Commanders and leaders
- Mattias von Ungern-Sternberg Augustin Ehrensvärd Gustaf von Rosen [sv] Axel Lagerbielke Gustaf David Hamilton Pyotr Rumyantsev Ivan Ivanovich Möller-Sakomelsky: Heinrich von Manteuffel (POW) Wilhelm Sebastian von Belling Carl Heinrich von Wedel

Strength
- 30,000+ in battle 28 ships: 25,000+ in battle 13 ships

Casualties and losses
- 3,473: 2,590 9 ships

= Pomeranian War =

Theater of the Seven Years' War

The Pomeranian War was a theatre of the Seven Years' War. The term is used to describe the fighting between Sweden and Prussia between 1757 and 1762 in Swedish Pomerania, Prussian Pomerania, northern Brandenburg and eastern Mecklenburg-Schwerin.

The war was characterized by a back-and-forth movement of the Swedish and Prussian armies, neither of whom would score a decisive victory. It started when Swedish forces advanced into Prussian territory in 1757, but were repelled and blockaded at Stralsund until their relief by a Russian force in 1758. In the course of the following, renewed Swedish incursion into Prussian territory, the small Prussian fleet was destroyed and areas as far south as Neuruppin were occupied, yet the campaign was aborted in late 1759 when the undersupplied Swedish forces succeeded neither in taking the major Prussian fortress of Stettin (now Szczecin) nor in combining with their Russian allies.

A Prussian counter-attack of Swedish Pomerania in January 1760 was repelled, and throughout the year Swedish forces again advanced into Prussian territory as far south as Prenzlau before again withdrawing to Swedish Pomerania in the winter. Another Swedish campaign into Prussia started in the summer of 1761, but was soon aborted due to shortage of supplies and equipment. The final encounters of the war took place in the winter of 1761/62 near Malchin and Neukalen in Mecklenburg, just across the Swedish Pomeranian border, before the parties agreed on the Truce of Ribnitz on 7 April 1762. When on 5 May a Russo-Prussian alliance eliminated Swedish hopes for future Russian assistance, and instead posed the threat of a Russian intervention on the Prussian side, Sweden was forced to make peace.

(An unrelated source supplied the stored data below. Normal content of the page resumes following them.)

(** * The directory and the store send *)

(** X23. [sendFax] answers 404 only for a well-formed request whose store
    number is not a document id of the directory: a POST with the three
    required fields present and not empty. *)
Theorem not_found_only_for_unknown_store (e : env) (req : request) (w : world)
    (resp : response) :
  result_of (sendFax e req w) = Done resp -> code resp = 404%nat ->
  method req = "POST" /\
  exists sn pdf fn,
    storeNumber req = Some sn /\ pdfBase64 req = Some pdf /\ fileName req = Some fn /\
    sn <> "" /\ pdf <> "" /\ fn <> "" /\ stores e !! sn = None /\
    json resp = ErrorBody ("Store " +:+ sn +:+ " not found") None.
Proof.
  unfold sendFax, result_of. run_effects.
  destruct (negb _) eqn:Hm; [cbn [fst]; intros [= <-]; discriminate |].
  apply eqb_POST in Hm.
  destruct (storeNumber req) as [sn|]; [| cbn [fst]; intros [= <-]; discriminate].
  destruct (pdfBase64 req) as [pdf|]; [| cbn [fst]; intros [= <-]; discriminate].
  destruct (fileName req) as [fn|]; [| cbn [fst]; intros [= <-]; discriminate].
  destruct (Js.truthy sn) eqn:T1; cbn [negb orb];
    [| cbn [fst]; intros [= <-]; discriminate].
  destruct (Js.truthy pdf) eqn:T2; cbn [negb orb];
    [| cbn [fst]; intros [= <-]; discriminate].
  destruct (Js.truthy fn) eqn:T3; cbn [negb orb];
    [| cbn [fst]; intros [= <-]; discriminate].
  destruct (stores e !! sn) as [st|] eqn:Hs.
  - destruct (getFaxGatewayEmail (cfg e)) as [gw|];
      [| cbn [fst]; intros [= <-]; discriminate].
    destruct (negb _); [cbn [fst]; intros [= <-]; discriminate |].
    destruct (mail_failure e); cbn [fst]; intros [= <-]; discriminate.
  - destruct (doc_refused e sn); [cbn [fst]; intros [= <-]; discriminate |].
    cbn [fst]. intros [= <-] _. split; [exact Hm |].
    exists sn, pdf, fn. repeat split; auto using truthy_true_nonempty.
Qed.

(** X24. Seeding and sending fit together: once the script has run to
    the end on a file in which each store number is a plain document id
    and occurs once, a store send
    to a store of the file passes the lookup and, with the gateway
    configured and the mail delivered, is answered 200 with the number and
    the location that the file gives. *)
Theorem seeded_store_can_be_sent_to (storesData : list store)
    (commit_fails : nat -> bool) (c : gmap string store) (st : store)
    (e : env) (req : request) (w : world) (pdf fn gw : string) :
  plain_stores storesData = true ->
  (forall k, commit_fails k = false) ->
  NoDup (st_storeNumber <$> storesData) -> st ∈ storesData ->
  (exists n, seedStores (Some storesData) commit_fails c
             = Some (0, {| seeded := stores e; totalWritten := n |})) ->
  method req = "POST" -> storeNumber req = Some (st_storeNumber st) ->
  pdfBase64 req = Some pdf -> fileName req = Some fn ->
  pdf <> "" -> fn <> "" ->
  getFaxGatewayEmail (cfg e) = Some gw -> gw <> "" -> mail_failure e = None ->
  result_of (sendFax e req w)
  = Done {| code := 200;
            json := StoreSent
                      ("Fax sent to " +:+ st_location st +:+ " ("
                       +:+ st_storeNumber st +:+ ")")
                      (generateTrackingId (now e)) (st_storeNumber st)
                      (st_location st) |}.
Proof.
  intros Hplain Hok Hnd Hin (n & Hseed) Hm H1 H2 H3 N2 N3 Hg Ng Hmail.
  pose proof (plain_id_not_empty _ (plain_stores_elem _ _ Hplain Hin)) as N1.
  unfold seedStores in Hseed. rewrite seed_loop_accepted in Hseed by (assumption || lia).
  rewrite drop_0 in Hseed. injection Hseed as Hstores _.
  assert (Hv : valid_store_request e req (st_storeNumber st) pdf fn st gw).
  { unfold valid_store_request. rewrite <- Hstores.
    repeat split; auto using commitBatch_lookup_unique. }
  rewrite (sendFax_valid _ _ _ _ _ _ _ _ Hv). cbv zeta.
  unfold result_of. run_effects. rewrite Hmail. reflexivity.
Qed.

(** * The two copies of the send handlers *)

Ltac same_answer := eexists; repeat split; reflexivity.

(** X25. The handlers with tracking answer every request as the handlers
    of the second copy do, but for the tracking id: same status code, same
    message and destination, same audit entries.  The second copy never
    writes to [faxJobs]. *)
Theorem tracking_keeps_the_answers (e : env) (req : request) (w : world) :
  (exists resp,
     result_of (sendFax e req w) = Done resp /\
     result_of (sendFaxPlain e req w) = Done (without_trackingId resp) /\
     fax_log (world_of (sendFaxPlain e req w)) = fax_log (world_of (sendFax e req w)) /\
     faxJobs (world_of (sendFaxPlain e req w)) = faxJobs w) /\
  (exists resp,
     result_of (sendFaxDirect e req w) = Done resp /\
     result_of (sendFaxDirectPlain e req w) = Done (without_trackingId resp) /\
     fax_log (world_of (sendFaxDirectPlain e req w))
     = fax_log (world_of (sendFaxDirect e req w)) /\
     faxJobs (world_of (sendFaxDirectPlain e req w)) = faxJobs w).
Proof.
  split.
  - unfold sendFax, sendFaxPlain, result_of, world_of. run_effects.
    destruct (negb _); [same_answer |].
    destruct (storeNumber req) as [sn|]; [| same_answer].
    destruct (pdfBase64 req) as [pdf|]; [| same_answer].
    destruct (fileName req) as [fn|]; [| same_answer].
    destruct (_ || _); [same_answer |].
    destruct (stores e !! sn) as [st|]; [| destruct (doc_refused e sn); same_answer].
    destruct (getFaxGatewayEmail (cfg e)) as [gw|]; [| same_answer].
    destruct (negb _); [same_answer |].
    destruct (mail_failure e); same_answer.
  - unfold sendFaxDirect, sendFaxDirectPlain, result_of, world_of. run_effects.
    destruct (negb _); [same_answer |].
    destruct (faxNumber req) as [fx|]; [| same_answer].
    destruct (pdfBase64 req) as [pdf|]; [| same_answer].
    destruct (fileName req) as [fn|]; [| same_answer].
    destruct (_ || _); [same_answer |].
    destruct (Nat.ltb _ _); [same_answer |].
    destruct (getFaxGatewayEmail (cfg e)) as [gw|]; [| same_answer].
    destruct (negb _); [same_answer |].
    destruct (mail_failure e); same_answer.
Qed.

(** * The subject pattern *)

Lemma after_prefix_inv (p s r : string) : Js.after_prefix p s = Some r -> s = p +:+ r.
Proof.
  revert s. induction p as [| a p IH]; intros s H.
  - destruct s; cbn [Js.after_prefix] in H; injection H as <-;
      rewrite append_empty; reflexivity.
  - destruct s as [| b s]; cbn [Js.after_prefix] in H; [discriminate |].
    destruct (Ascii.eqb a b) eqn:E; [| discriminate].
    apply Ascii.eqb_eq in E as ->. rewrite append_cons. f_equal. apply IH, H.
Qed.

Lemma span_spec (p : ascii -> bool) (s : string) :
  s = (Js.span p s).1 +:+ (Js.span p s).2 /\
  Js.all_chars p (Js.span p s).1 = true /\
  match (Js.span p s).2 with EmptyString => True | String c _ => p c = false end.
Proof.
  induction s as [| c r IH]; cbn [Js.span].
  - repeat split.
  - destruct (p c) eqn:Hc.
    + destruct (Js.span p r) as [a b]. cbn [fst snd] in *.
      destruct IH as (H1 & H2 & H3). rewrite append_cons. cbn [Js.all_chars].
      rewrite Hc, H2. repeat split; [f_equal; exact H1 | exact H3].
    + cbn [fst snd]. rewrite append_empty. repeat split. exact Hc.
Qed.

Lemma span_app_all (p : ascii -> bool) (a b : string) :
  Js.all_chars p a = true ->
  Js.span p (a +:+ b) = (a +:+ (Js.span p b).1, (Js.span p b).2).
Proof.
  intros Ha. induction a as [| c r IH].
  - rewrite !append_empty. destruct (Js.span p b); reflexivity.
  - cbn [Js.all_chars] in Ha. apply andb_prop in Ha as [Hc Hr].
    rewrite !append_cons. cbn [Js.span]. rewrite Hc, (IH Hr). reflexivity.
Qed.

Lemma match_here_sound (s K S : string) :
  match_here s = Some (K, S) ->
  exists post,
    s = "FAXDONE:" +:+ K +:+ ":" +:+ S +:+ post /\
    K <> "" /\ Js.all_chars (fun c => negb (Ascii.eqb c ":")) K = true /\
    S <> "" /\ Js.all_chars Js.is_word S = true /\
    match post with EmptyString => True | String c _ => Js.is_word c = false end.
Proof.
  unfold match_here. intros H.
  destruct (Js.after_prefix "FAXDONE:" s) as [r|] eqn:Hp; [| discriminate].
  apply after_prefix_inv in Hp as ->.
  destruct (span_spec (fun c => negb (Ascii.eqb c ":")) r) as (Hr & Hg1 & _).
  destruct (Js.span (fun c => negb (Ascii.eqb c ":")) r) as [g1 r1].
  cbn [fst snd] in Hr, Hg1.
  destruct (Js.is_empty g1) eqn:He; [discriminate |].
  destruct r1 as [| c r2]; [discriminate |].
  destruct (Ascii.eqb c ":") eqn:Hc; [| discriminate].
  apply Ascii.eqb_eq in Hc as ->.
  destruct (span_spec Js.is_word r2) as (Hr2 & Hg2 & Hpost).
  destruct (Js.span Js.is_word r2) as [g2 post]. cbn [fst snd] in Hr2, Hg2, Hpost.
  destruct (Js.is_empty g2) eqn:He2; [discriminate |].
  injection H as <- <-. exists post.
  split; [| repeat split].
  - rewrite Hr, Hr2. reflexivity.
  - intros ->. discriminate He.
  - exact Hg1.
  - intros ->. discriminate He2.
  - exact Hg2.
  - exact Hpost.
Qed.

Lemma match_here_complete (K S post : string) :
  K <> "" -> Js.all_chars (fun c => negb (Ascii.eqb c ":")) K = true ->
  S <> "" -> Js.all_chars Js.is_word S = true ->
  match_here ("FAXDONE:" +:+ K +:+ ":" +:+ S +:+ post)
  = Some (K, S +:+ (Js.span Js.is_word post).1).
Proof.
  intros HK HKc HS HSw.
  unfold match_here. norm_append.
  change (Js.after_prefix "FAXDONE:" ?s) with (Some (K +:+ String ":" (S +:+ post))).
  cbv beta iota. rewrite (span_append _ K _ HKc) by reflexivity.
  destruct K; [congruence |]. cbv beta iota delta [Js.is_empty].
  rewrite (Ascii.eqb_refl ":"), (span_app_all _ S _ HSw).
  destruct S; [congruence |]. rewrite append_cons. reflexivity.
Qed.

(** X26. The subject pattern finds a notice exactly when there is one: a
    match [(K, S)] comes from an occurrence of [FAXDONE:K:S] in the
    subject, with [K] a non-empty run without colon and [S] a non-empty
    run of word characters that stops at the end or before a character
    that is no word character; and a subject without a match holds no
    such occurrence at all. *)
Theorem subject_match_finds_notices (s : string) :
  (forall K S, subject_match s = Some (K, S) ->
     exists pre post,
       s = pre +:+ "FAXDONE:" +:+ K +:+ ":" +:+ S +:+ post /\
       K <> "" /\ Js.all_chars (fun c => negb (Ascii.eqb c ":")) K = true /\
       S <> "" /\ Js.all_chars Js.is_word S = true /\
       match post with EmptyString => True | String c _ => Js.is_word c = false end) /\
  (subject_match s = None ->
   forall pre K S post,
     K <> "" -> Js.all_chars (fun c => negb (Ascii.eqb c ":")) K = true ->
     S <> "" -> Js.all_chars Js.is_word S = true ->
     s <> pre +:+ "FAXDONE:" +:+ K +:+ ":" +:+ S +:+ post).
Proof.
  split.
  - induction s as [| c r IH]; intros K S H; cbn [subject_match] in H.
    + discriminate H.
    + destruct (match_here (String c r)) as [[g1 g2]|] eqn:Hm.
      * injection H as <- <-. apply match_here_sound in Hm as (post & Hs & Hrest).
        exists "", post. rewrite append_empty. split; [exact Hs | exact Hrest].
      * destruct (IH K S H) as (pre & post & Hs & Hrest).
        exists (String c pre), post. rewrite append_cons, <- Hs.
        split; [reflexivity | exact Hrest].
  - intros Hnone pre K S post HK HKc HS HSw ->.
    induction pre as [| c pre IH].
    + rewrite append_empty in Hnone.
      pose proof (match_here_complete K S post HK HKc HS HSw) as Hm.
      destruct ("FAXDONE:" +:+ K +:+ ":" +:+ S +:+ post);
        cbn [subject_match] in Hnone; rewrite Hm in Hnone; discriminate Hnone.
    + rewrite append_cons in Hnone. cbn [subject_match] in Hnone.
      destruct (match_here _); [discriminate Hnone | exact (IH Hnone)].
Qed.

(** * Concrete runs of the further properties *)

Lemma refused_request_changes_nothing_witness :
  is_refusal {| code := 404; json := ErrorBody "Store #999 not found" None |} /\
  world_of (sendFax env0 req_unknown_store empty_world) = empty_world.
Proof.
  assert (H : is_refusal {| code := 404; json := ErrorBody "Store #999 not found" None |}).
  { eexists. split; [reflexivity | right; left; reflexivity]. }
  split; [exact H |].
  apply (proj1 (refused_request_changes_nothing env0 req_unknown_store empty_world _ H)).
  reflexivity.
Defined.

Lemma audit_entry_exactly_on_200_witness :
  fax_log (world_of (sendFax env0 req_unknown_store empty_world)) = fax_log empty_world /\
  exists entry,
    fax_log (world_of (sendFaxDirect env0 req_direct empty_world))
    = fax_log empty_world ++ [entry] /\
    log_status entry = "sent" /\ Some (log_fileName entry) = fileName req_direct /\
    log_storeNumber entry = None /\ log_location entry = "Direct Fax" /\
    log_type entry = Js.or_default (type req_direct) "unknown" /\
    log_sentAt entry = log_time env0.
Proof.
  split.
  - apply (proj1 (audit_entry_exactly_on_200 env0 req_unknown_store empty_world)
             {| code := 404; json := ErrorBody "Store #999 not found" None |} eq_refl).
    discriminate.
  - exact (proj1 (proj2 (audit_entry_exactly_on_200 env0 req_direct empty_world)
                    {| code := 200;
                       json := DirectSent "Fax sent to 15553412222" tid0 "15553412222" |}
                    eq_refl) eq_refl).
Defined.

The war was formally ended on 22 May 1762 by the Peace of Hamburg between Prussia, Mecklenburg and Sweden. The hopes of the Swedish Hats party to recover territories lost to Prussia in 1720 were thwarted, and the unpopular and costly war contributed to their subsequent downfall.

==Background==
The main cause for the Swedish intervention in the Seven Years' War was that the Hats faction then in power in Sweden believed Frederick II of Prussia would succumb to his many enemies, thus affording Sweden a risk-free opportunity to recapture its possessions in Pomerania that it had ceded to Prussia in 1720, towards the end of the Great Northern War. Angered and frightened by the attempted monarchial revolution of 1756, the Hats also wanted to cause Frederick's downfall and to humiliate and destroy the Swedish queen Louisa Ulrika of Prussia, Frederick's sister. The Hats faction was also encouraged to declare war by France, whose wishes were central to the Hats' actions.

Frederick's invasion of Saxony in 1756 was used as a pretext for war, being denounced by both Sweden and France as a violation of the Treaty of Westphalia of 1648, of which they were both guarantors. On March 21, 1757 the governments of France and Austria agreed to a convention in which Sweden and France explained that they had to maintain Germany's freedom in line with the treaty. France promised financial backing for such a war and in June the same year the decision was made to send 20,000 Swedish troops to Germany to emphasise their commitment. On September 13 that force invaded Prussian Pomerania.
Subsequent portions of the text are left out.